Storytelling with Robert Romanyshyn, Ph.D.: April 2016
Dr. Robert Romanyshyn is an Emeritus Professor at Pacifica Graduate Institute. He earned his Ph.D. from the Duquesne Psychology Department in 1970, marking the beginning of his project to integrate phenomenology with depth psychology. He is the author of seven books including his most recent Leaning toward the Poet: Eavesdropping on the Poetry of Everyday Life (2014), as well as numerous book chapters, journal articles, poems, and a television script on the history of the soul in western consciousness.
Dr. Romanyshyn is interviewed Dr. Eva Simms, current and long-standing faculty member within the department. Dr. Simms was a former student of Dr. Romanyshyn's at the University of Dallas, and it is a special privilege for her to interview him here.
Storytelling with Constance Fischer, Ph.D, William Fischer, Ph.D., and
Anthony Barton, Ph.D.: April 2014
Dr. Constance Fischer is an Emeritus professor and one of the founding members of the Duquesne Psychology Department. She is well known for introducing an existential-phenomenologial approach to psychological assessment. She is the author of numerous publications on psychological assessment, qualitative research, and human science approaches to psychological issues.
Dr. Williiam F. Fischer is an Emeritus professor and one of the founding members of the Duquesne Psychology Department. His phenomenological study of the experience of being anxious established a model for empirical-phenomenological research in the area of emotions. Through radio talk shows, T.V. appearances, and press interviews, in addition to multiple publications, Fischer has been instrumental in bringing phenomenological thought to the attention of the public.

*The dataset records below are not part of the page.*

(** [while( (v>>32)!=0 ){ ... }] of the build that avoids 64-bit division. *)
Fixpoint text_octets (fuel : nat) (v i : Z) (zOut : bytes) : option (Z * Z * bytes) :=
  if Z.shiftr v 32 <>? 0 then
    match fuel with
    | O => None
    | S fuel' =>
        let x32 := u32 (Z.rem v 100000000) in
        let v := Z.quot v 100000000 in
        let y := Z.rem x32 10000 in
        let x32 := Z.quot x32 10000 in
        let x1 := Z.quot x32 100 in
        let x0 := Z.rem x32 100 in
        let y1 := Z.quot y 100 in
        let y0 := Z.rem y 100 in
        let i := i - 8 in
        let? zOut := put_pair zOut i (x1 * 2) in
        let? zOut := put_pair zOut (i + 2) (x0 * 2) in
        let? zOut := put_pair zOut (i + 4) (y1 * 2) in
        let? zOut := put_pair zOut (i + 6) (y0 * 2) in
        text_octets fuel' v i zOut
    end
  else Some (v, i, zOut).

Definition sqlite3UInt64ToText (v : Z) (zOut : bytes) : option (Z * bytes) :=
  let? zOut := mem_put zOut SQLITE_U64_DIGITS 0 in
  let? (v, i, zOut) := text_octets 3 v SQLITE_U64_DIGITS zOut in
  text_digits (u32 v) i zOut.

Dr. Tony Barton is a founding member and current professor of psychology at Duquesne University. His work is dedicated to integrating an existential-phenomenological framework with various theories of counseling and psychotherapy. His published work includes: Three Worlds of Therapy: An Existential-Phenomenological Study of The Therapies of Freud, Jung and Rogers.
The panel is facilitated by Dr. Will Adams, who is a current faculty member, alumnus of the program (class of '93), and former student of all the panelists.
Storytelling with Amedeo Giorgi, Ph.D.: December 2013
Dr. Amedeo P. Giorgi received his Ph.D. in experimental psychology from Fordham University in 1958, and was one of the early department trailblazers. He is renowned for developing the descriptive-phenomenological research method, based on the thought of Husserl and Merleau-Ponty. Dr. Giorgi has directed over 100 dissertations that have used this method, published over 100 articles on the phenomenological approach to psychology, and is the author of several books, including the influential Psychology as a Human Science: A Phenomenologically Based Approach (1970). He is also the founder of the Journal of Phenomenological Psychology.
Dr. Giorgi is interviewed by Dr. Jessie Goichoechea, herself an alumnus of our program (class of '02), and current faculty member and director of the Duquesne Psychology Clinic.